[maker-devel] Does maker support muti-processing for a single long fasta sequence using openMPI?

Carson Holt carsonhh at gmail.com
Mon Oct 26 13:33:00 MDT 2020


Your MPI processes may not be seeing each other.  So you are getting multiple maker runs all colliding.  You need to reinstall MAKER and say ‘yes’ to the compile for MPI question.  You may also have to reinstall OpenMPI if just reinstalling MAKER does not work.  You can test MAKER for MPI by running the following —> mpiexec -mca btl ^openib -n 40 maker -help

If you get a single help message then everything is fine.  If you get 40 help messages, then MPI is not communicating correctly.

—Carson


> On Oct 20, 2020, at 10:23 AM, Xu, taosheng <taosheng.x at gmail.com> wrote:
> 
> Thank you very much Carson for your timely response,
> Yes I think so. The Maker MPI should support the multi-processing of an ultra-long single sequence. But I cannot run it successfully for a single sequence.
> First I  make sure the openMPI with maker has been installed properly. It works well for multiple DNA sequences in a parallel way.
> When I submit a maker job for an ultra-long single sequence (mpiexec -mca btl ^openib -n 40 maker -g scaffold1.fasta -fix_nucleotides, The max_dna_len is set to 100000). It always left only one maker thread run. The other maker threads are disappeared and show finished in the output information. See the output information below. Please help me to check it.

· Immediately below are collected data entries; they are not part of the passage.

(** The group of [_test_warn_not_in_group] holds the even ranks of the world
    in increasing order, every second rank rounded up; a process expects the
    warning for each of its four calls exactly when its rank is not an even
    rank of the world, and hands [all_gather] one output for each member of
    the group. *)
Theorem warn_not_in_group_odd_ranks (rank world_size : Z) :
  in_group_ranks world_size = (λ i, 2 * i) <$> range ((world_size + 1) `div` 2)
  ∧ _test_warn_not_in_group rank world_size
    = (λ c, (c, bool_decide (¬ (0 ≤ rank < world_size ∧ rank `mod` 2 = 0))))
      <$> [CallAllGather (Z.to_nat ((world_size + 1) `div` 2));
           CallAllReduce; CallBarrier; CallBroadcast 0].
Proof.
  assert (Hranks : in_group_ranks world_size
                   = (λ i, 2 * i) <$> range ((world_size + 1) `div` 2)).
  { unfold in_group_ranks, range.
    destruct (decide (world_size ≤ 0)) as [Hle|Hpos].
    { rewrite !seqZ_nil; [done|Z.div_mod_to_equations; lia..]. }
    rewrite <-(Z2Nat.id world_size) by lia. apply filter_even_seqZ. }
  assert (Hlen : length (in_group_ranks world_size)
                 = Z.to_nat ((world_size + 1) `div` 2)).
  { rewrite Hranks, length_fmap. apply length_seqZ. }
  split; [done|]. unfold _test_warn_not_in_group. rewrite Hlen. simpl.
  destruct (decide (rank ∉ in_group_ranks world_size)) as [Hout|Hin].
  - rewrite elem_of_in_group_ranks in Hout. by rewrite bool_decide_eq_true_2.
  - apply dec_stable in Hin. rewrite elem_of_in_group_ranks in Hin.
    rewrite bool_decide_eq_false_2; [done|]. by intros ?.
Qed.

Section SendRecv.
Context {E : Type} `{!Scalar E}.

Implicit Types (h : heap E) (l : loc).

Lemma dist_send_one group l dst h x :
  h !! l = Some x →
  dist.send group l dst h = (Ok tt, <[l := add_scalar 1 x]> h).
Proof.
  intros Hl. unfold dist.send, send, for_, bindM, add_, ret. simpl.
  f_equal. apply map_eq. intros l'. destruct (decide (l' = l)) as [->|Hne].
  - by rewrite lookup_alter_eq, lookup_insert_eq, Hl.
  - by rewrite lookup_alter_ne, lookup_insert_ne.
Qed.

Lemma dist_recv_one group l src h x :
  h !! l = Some x →
  dist.recv group l src h = (Ok tt, <[l := add_scalar 2 x]> h).
Proof.
  intros Hl. unfold dist.recv, recv, for_, bindM, add_, ret. simpl.
  f_equal. apply map_eq. intros l'. destruct (decide (l' = l)) as [->|Hne].
  - by rewrite lookup_alter_eq, lookup_insert_eq, Hl.
  - by rewrite lookup_alter_ne, lookup_insert_ne.
Qed.

Lemma read_Some l h x : h !! l = Some x → read l h = (Ok x, h).
Proof. intros Hl. unfold read. by rewrite Hl. Qed.

Lemma assertEqual_same (x : Tensor E) h : assertEqual x x h = (Ok tt, h).
Proof. unfold assertEqual. by rewrite decide_True. Qed.

End SendRecv.

(** [test_send_recv] passes on any heap, for any rank and any world size
    other than zero, the negative ones among them; in a world of size zero
    it raises [ZeroDivisionError] when it computes the peer.  Either way
    every tensor that was there before is left as it was. *)
Theorem test_send_recv_outcome (σ : store) (rank world_size : Z)
    (h : heap Float32) :
  (test_send_recv σ rank world_size h).1
  = (if decide (world_size = 0) then Raised ZeroDivisionError else Ok tt)
  ∧ h ⊆ (test_send_recv σ rank world_size h).2.
Proof.
  unfold test_send_recv.
  destruct (alloc_fresh (zeros [2; 2]%nat) h) as (l & Ha & Hl).
  rewrite (bindM_ok _ _ _ _ _ Ha).
  destruct (decide (world_size = 0)) as [Hz|Hnz].
  { split; [done|]. by apply insert_subseteq. }
  rewrite (bindM_ok (lift (Ok ((rank + 1) `mod` world_size))) _ _ _ _ eq_refl).
  rewrite (bindM_ok _ _ _ _ _
             (dist_send_one _ l _ _ _ (lookup_insert_eq _ _ _))).
  rewrite insert_insert_eq.
  rewrite (bindM_ok _ _ _ _ _ (read_Some l _ _ (lookup_insert_eq _ _ _))).
  rewrite (bindM_ok _ _ _ _ _ (assertEqual_same _ _)).
  destruct (alloc_fresh (zeros [2; 2]%nat)
              (<[l := add_scalar 1 (zeros [2; 2]%nat)]> h))
    as (l2 & Ha2 & Hl2).
  rewrite (bindM_ok _ _ _ _ _ Ha2).
  rewrite (bindM_ok _ _ _ _ _
             (dist_recv_one _ l2 _ _ _ (lookup_insert_eq _ _ _))).
  rewrite insert_insert_eq.
  rewrite (bindM_ok _ _ _ _ _ (read_Some l2 _ _ (lookup_insert_eq _ _ _))).
  rewrite assertEqual_same. split; [done|]. simpl.
  etrans; [|by apply insert_subseteq]. by apply insert_subseteq.
Qed.

End GroupsAndPeers.

(** ** The work objects *)

Section WorkObjects.
Context {E : Type} `{!Scalar E}.

Implicit Types (h : heap E) (l : loc).

Lemma broadcastable_refl (sh : list nat) : broadcastable sh sh.
Proof.
  split; [done|]. rewrite Nat.sub_diag. simpl.
  apply Forall_Forall2_diag, Forall_forall. intros; by left.
Qed.

Lemma copy__Ok dst src h : (copy_ dst src h).1 = Ok tt ↔ can_copy h dst src.
Proof.
  unfold copy_, can_copy.
  destruct (h !! dst) as [d|]; [|done].
  destruct (h !! src) as [s|]; [|done].
  destruct (decide (shape d = shape s)) as [Heq|Hne]; simpl.
  { split; [|done]. intros _ d0 s0 ? ?. simplify_eq. rewrite Heq.
    apply broadcastable_refl. }
  destruct (decide (broadcastable (shape s) (shape d))) as [Hb|Hnb]; simpl.
  - split; [|done]. intros _ d0 s0 ? ?. by simplify_eq.
  - split; [done|]. intros Hcan. destruct Hnb. by apply Hcan.
Qed.

Lemma copy__raises dst src h e :
  (copy_ dst src h).1 = Raised e → ∃ msg, e = RuntimeError msg.
Proof.
  unfold copy_.
  destruct (h !! dst) as [d|]; [|done].
  destruct (h !! src) as [s|]; [|done].
  destruct (decide (shape d = shape s)); [done|].
  destruct (decide (broadcastable (shape s) (shape d))); [done|].
  simpl. intros ?; simplify_eq. eauto.
Qed.

Lemma can_copy_same_shapes h h' dst src :
  same_shapes h h' → can_copy h dst src ↔ can_copy h' dst src.
Proof.
  intros Hsh. unfold can_copy.
  pose proof (Hsh dst) as Hd. pose proof (Hsh src) as Hs.
  destruct (h !! dst) as [d|], (h' !! dst) as [d'|]; simplify_eq/=;
    try (split; intros; simplify_eq; done).
  destruct (h !! src) as [s|], (h' !! src) as [s'|]; simplify_eq/=;
    try (split; intros; simplify_eq; done).
  split; intros Hcan d0 s0 ? ?; simplify_eq.
  - rewrite Hd, Hs. by apply Hcan.
  - rewrite <- Hd, <- Hs. by apply Hcan.
Qed.
(** An accepted file that pdf.js cannot decode: [processFile] throws the
    extraction error and touches nothing. *)
Lemma processFile_corrupt (file : File.t) (s : Sys) :
  notPdf file = false -> oversize file = false ->
  getDocument env (File.bytes file) = None ->
  processFile env file s = (Throw PdfService.extractionError, s).
Proof.
  intros Hn Ho Hg. unfold processFile. rewrite Hn, Ho.
  unfold bind, liftOutcome, PdfService.extractTextFromPdf.
  now rewrite Hg.
Qed.

(** The loop over a batch in two parts. *)
Lemma processFiles_app (l1 l2 : list File.t) (acc : list RailDocument.t)
  (s : Sys) :
  processFiles env (l1 ++ l2) acc s =
  match processFiles env l1 acc s with
  | (Ok acc', s1) => processFiles env l2 acc' s1
  | (Throw e, s1) => (Throw e, s1)
  end.
Proof.
  revert acc s. induction l1 as [|f r IH]; intros acc s.
  - cbn. unfold ret. reflexivity.
  - change ((f :: r) ++ l2)%list with (f :: (r ++ l2))%list.
    cbn [processFiles]. unfold bind.
    destruct (processFile env f s) as [[d|e] s1]; [|reflexivity].
    apply IH.
Qed.

(** C2 (as amended): an extraction failure on one file of an upload batch
    aborts the batch at that file.  Whatever the files before it wrote
    stays in the store, the files after it are not processed (the world is
    the one the files before the failure left), the extraction error is
    surfaced and the processing flag is cleared. *)
Theorem handleFileUpload_aborts_on_extraction_failure
  (files1 files2 : list File.t) (bad : File.t) (s s1 : Sys)
  (docs1 : list RailDocument.t) :
  processFiles env files1 []
    (snd ((setIsProcessingFile true ;;; setError None) s)) = (Ok docs1, s1) ->
  notPdf bad = false -> oversize bad = false ->
  getDocument env (File.bytes bad) = None ->
  exists s',
    handleFileUpload env (files1 ++ bad :: files2) s = (Ok tt, s')
    /\ world s' = world s1
    /\ error (app s') = Some PdfService.extractionError
    /\ isProcessingFile (app s') = false.
Proof.
  intros H1 Hn Ho Hg.
  assert (Hloop : processFiles env (files1 ++ bad :: files2) []
                    (snd ((setIsProcessingFile true ;;; setError None) s))
                  = (Throw PdfService.extractionError, s1)).
  { rewrite processFiles_app, H1. cbn [processFiles]. unfold bind.
    now rewrite (processFile_corrupt bad s1 Hn Ho Hg). }
  unfold handleFileUpload.
  destruct (files1 ++ bad :: files2)%list as [|f0 r0] eqn:E;
    [destruct files1; discriminate|].
  cbn in Hloop |- *.
  unfold bind, tryFinally, tryCatch, setIsProcessingFile, setError, setApp,
    modify in Hloop |- *.
  cbn in Hloop |- *. rewrite Hloop. cbn.
  eexists. split; [reflexivity|]. cbn. auto.
Qed.

(** The drop handler has the same single [try] around its loop. *)
Lemma handleDrop_aborts_on_extraction_failure
  (items : list (option FileSystemEntry)) (files1 files2 : list File.t)
  (bad : File.t) (s s1 : Sys) (docs1 : list RailDocument.t) :
  flat_map (fun item => match item with
                        | Some entry => scanFiles entry
                        | None => []
                        end) items = (files1 ++ bad :: files2)%list ->
  processFiles env files1 []
    (snd ((setIsProcessingFile true ;;; setError None) s)) = (Ok docs1, s1) ->
  notPdf bad = false -> oversize bad = false ->
  getDocument env (File.bytes bad) = None ->
  exists s',
    handleDrop env items s = (Ok tt, s')
    /\ world s' = world s1
    /\ error (app s') = Some PdfService.extractionError
    /\ isProcessingFile (app s') = false.
Proof.
  intros Hscan H1 Hn Ho Hg.
  assert (Hloop : processFiles env (files1 ++ bad :: files2) []
                    (snd ((setIsProcessingFile true ;;; setError None) s))
                  = (Throw PdfService.extractionError, s1)).
  { rewrite processFiles_app, H1. cbn [processFiles]. unfold bind.
    now rewrite (processFile_corrupt bad s1 Hn Ho Hg). }
  unfold handleDrop. rewrite Hscan.
  unfold bind, tryFinally, tryCatch, setIsProcessingFile, setError, setApp,
    modify in Hloop |- *.
  cbn in Hloop |- *. rewrite Hloop. cbn.
  eexists. split; [reflexivity|]. cbn. auto.
Qed.

(** C8: an accepted PDF in which pdf.js finds zero pages yields exactly the
    marker text, and the document is stored all the same: [processFile]
    returns it with the marker as content and it is in the document store;
    uploaded alone, it joins the library in memory without any error. *)
Theorem zero_page_pdf_is_stored (file : File.t) (pdf : PdfDocument.t)
  (s : Sys) :
  notPdf file = false -> oversize file = false ->
  getDocument env (File.bytes file) = Some pdf ->
  PdfDocument.numPages pdf = 0%Z ->
  Storage.available (world s) = true ->
  PdfService.extractTextFromPdf env file
    = Ok "[Error: This PDF contains no readable pages.]"
  /\ exists doc,
       fst (processFile env file s) = Ok (Some doc)
       /\ RailDocument.content doc
          = "[Error: This PDF contains no readable pages.]"
       /\ In doc (docStore (world (snd (processFile env file s))))
       /\ fst (handleFileUpload env [file] s) = Ok tt
       /\ documents (app (snd (handleFileUpload env [file] s)))
          = (documents (app s) ++ [doc])%list
       /\ In doc (docStore (world (snd (handleFileUpload env [file] s))))
       /\ error (app (snd (handleFileUpload env [file] s))) = None.
Proof.
  intros Hn Ho Hg Hz Hav.
  assert (Hx : PdfService.extractTextFromPdf env file
               = Ok PdfService.noPagesMarker).
  { unfold PdfService.extractTextFromPdf. rewrite Hg, Hz. reflexivity. }
  split; [exact Hx|].
  exists (builtDocument env file PdfService.noPagesMarker (world s)).
  rewrite (processFile_saved file _ s Hn Ho Hx Hav). cbn.
  split; [reflexivity|]. split; [reflexivity|].
  split; [apply put_In|].
  unfold handleFileUpload, bind, tryFinally, tryCatch, processFiles,
    setIsProcessingFile, setError, setDocuments, setApp, modify, ret.
  cbn.
  unfold bind.
  rewrite (processFile_saved file _ _ Hn Ho Hx); [|exact Hav].
  cbn. repeat split; try reflexivity. apply put_In.
Qed.

End Ingestion.

(** ** Asking *)

Section Asking.
Import App.
Variable env : Env.

(** [handleAsk] when the guard lets the question through, the store takes
    the user message and the remote query throws [err]. *)
Lemma handleAsk_query_failed (s : Sys) (err : string) :
  askGuard (app s) = false ->
  Storage.available (world s) = true ->
  GeminiService.queryStandards env (inputText (app s)) (documents (app s))
    (queryCount (world s)) = Throw err ->
  handleAsk env s =
  (Ok tt,
   mkSys
     (let a := app s in
      mkState (documents a) (chatHistory a ++ [userMessage env s]) ""
        (isProcessingFile a) (isLoadingLibrary a) false
        (Some (orElse err "Failed to get an answer.")) (activeClause a))
     (let w := world s in
      mkWorld (docStore w)
        (Storage.put ChatMessage.id (userMessage env s) (chatStore w))
        (S (uuidCount w)) (S (clockCount w)) (S (queryCount w))
        (tl (faults w))
        ((log w ++ [EvPutChat (ChatMessage.id (userMessage env s))])
         ++ [EvQuery (inputText (app s)) (documents (app s))]))).
Proof.
  unfold Storage.available. intros Hg Hav Hq.
  unfold handleAsk, bind, get. cbn. rewrite Hg.
  unfold newUUID, newDate, liftW, setChatHistory, setInputText, setIsAsking,
    setError, setApp, modify, Storage.saveChatMessage, Storage.request,
    tryFinally, tryCatch, bind, queryStandards, liftW.
  cbn.
  destruct (hd None (faults (world s))); [discriminate|].
  cbn. rewrite Hq. reflexivity.
Qed.

(** The same run when the remote query answers: the trace starts alike. *)
Lemma handleAsk_query_answered (s : Sys) (result : GeminiResponse.t) :
  askGuard (app s) = false ->
  Storage.available (world s) = true ->
  GeminiService.queryStandards env (inputText (app s)) (documents (app s))
    (queryCount (world s)) = Ok result ->
  exists rest,
    log (world (snd (handleAsk env s))) =
    (log (world s)
     ++ EvPutChat (ChatMessage.id (userMessage env s))
        :: EvQuery (inputText (app s)) (documents (app s)) :: rest)%list.
Proof.
  unfold Storage.available. intros Hg Hav Hq.
  unfold handleAsk, bind, get. cbn. rewrite Hg.
  unfold newUUID, newDate, liftW, setChatHistory, setInputText, setIsAsking,
    setError, setApp, modify, Storage.saveChatMessage, Storage.request,
    tryFinally, tryCatch, bind, queryStandards, liftW.
  cbn.
  destruct (hd None (faults (world s))); [discriminate|].
  cbn. rewrite Hq. cbn.
  destruct (hd None (tl (faults (world s)))); cbn.
  - exists []. now rewrite <- app_assoc.
  - eexists [_]. now rewrite <- !app_assoc.
Qed.

(** A question the guard stops changes nothing. *)
Lemma handleAsk_blocked (s : Sys) :
  askGuard (app s) = true -> handleAsk env s = (Ok tt, s).
Proof.
  intros Hg. unfold handleAsk, bind, get. cbn. now rewrite Hg.
Qed.

(** When the store refuses the user message, [handleAsk] throws before the
    remote query is reached. *)
Lemma handleAsk_unsaved (s : Sys) :
  askGuard (app s) = false ->
  Storage.available (world s) = false ->
  log (world (snd (handleAsk env s))) = log (world s)
  /\ queryCount (world (snd (handleAsk env s))) = queryCount (world s)
  /\ exists msg, fst (handleAsk env s) = Throw msg.
Proof.
  unfold Storage.available. intros Hg Hav.
  unfold handleAsk, bind, get. cbn. rewrite Hg.
  unfold newUUID, newDate, liftW, setChatHistory, setApp, modify,
    Storage.saveChatMessage, Storage.request, bind.
  cbn.
  destruct (hd None (faults (world s))) as [msg|]; [|discriminate].
  cbn. eauto.
Qed.

(** C4: in every run of [handleAsk] the remote query is issued only after
    the user message was appended and persisted: a question stopped by the
    guard changes nothing and a question the store refuses throws without a
    query; otherwise the trace has the put of the user message right before
    the query, whatever the query then does.  If the query fails, the
    transcript and the store hold the user message and no assistant
    message, the failure reason is surfaced as the error, and the query was
    issued exactly once. *)
Theorem handleAsk_remote_failure (s : Sys) :
  let question := inputText (app s) in
  let docs := documents (app s) in
  let s' := snd (handleAsk env s) in
  (askGuard (app s) = true -> handleAsk env s = (Ok tt, s))
  /\ (askGuard (app s) = false -> Storage.available (world s) = false ->
      log (world s') = log (world s)
      /\ queryCount (world s') = queryCount (world s)
      /\ exists msg, fst (handleAsk env s) = Throw msg)
  /\ (askGuard (app s) = false -> Storage.available (world s) = true ->
      (exists rest,
         log (world s') =
         (log (world s)
          ++ EvPutChat (ChatMessage.id (userMessage env s))
             :: EvQuery question docs :: rest)%list)
      /\ forall err,
           GeminiService.queryStandards env question docs
             (queryCount (world s)) = Throw err ->
           fst (handleAsk env s) = Ok tt
           /\ chatHistory (app s')
              = (chatHistory (app s) ++ [userMessage env s])%list
           /\ chatStore (world s')
              = Storage.put ChatMessage.id (userMessage env s)
                  (chatStore (world s))
           /\ In (userMessage env s) (chatStore (world s'))
           /\ log (world s') =
              (log (world s)
               ++ [EvPutChat (ChatMessage.id (userMessage env s));
                   EvQuery question docs])%list
           /\ queryCount (world s') = S (queryCount (world s))
           /\ error (app s') = Some (orElse err "Failed to get an answer.")
           /\ isAsking (app s') = false).
Proof.
  intros question docs s'. subst question docs s'.
  split; [apply handleAsk_blocked|].
  split; [apply handleAsk_unsaved|].
  intros Hg Hav. split.
  - destruct (GeminiService.queryStandards env (inputText (app s))
                (documents (app s)) (queryCount (world s)))
      as [result|err] eqn:Hq.
    + now apply handleAsk_query_answered with result.
    + rewrite (handleAsk_query_failed s err Hg Hav Hq). cbn.
      exists []. now rewrite <- app_assoc.
  - intros err Hq.
    rewrite (handleAsk_query_failed s err Hg Hav Hq). cbn.
    repeat split; try reflexivity.
    + apply put_In.
    + now rewrite <- app_assoc.
Qed.

End Asking.

(** ** The chat history in the store *)

Section ChatStore.
Import Storage.

(** A record with a new key is added, nothing is replaced. *)
Lemma put_fresh_perm {A} (key : A -> string) (x : A) (l : list A) :
  ~ In (key x) (map key l) -> Permutation (put key x l) (x :: l).
Proof.
  induction l as [|y r IH]; intros Hn; simpl; [reflexivity|].
  destruct (String.compare (key x) (key y)) eqn:E.
  - apply String.compare_eq_iff in E. exfalso. apply Hn. now left.
  - reflexivity.
  - rewrite IH; [apply perm_swap|]. intros Hi. apply Hn. now right.
Qed.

Thanks for your kind help and your time.
> 
> #-----MAKER Behavior Options
> max_dna_len=100000 #length for dividing up contigs into chunks (increases/decreases memory usage)
> min_contig=1 #skip genome contigs below this length (under 10kb are often useless)
> 
> Best regards,
> Taosheng
> 
> 
> 
> OUTPUT Information
> STATUS: Processing and indexing input FASTA files...
> STATUS: Setting up database for any GFF3 input...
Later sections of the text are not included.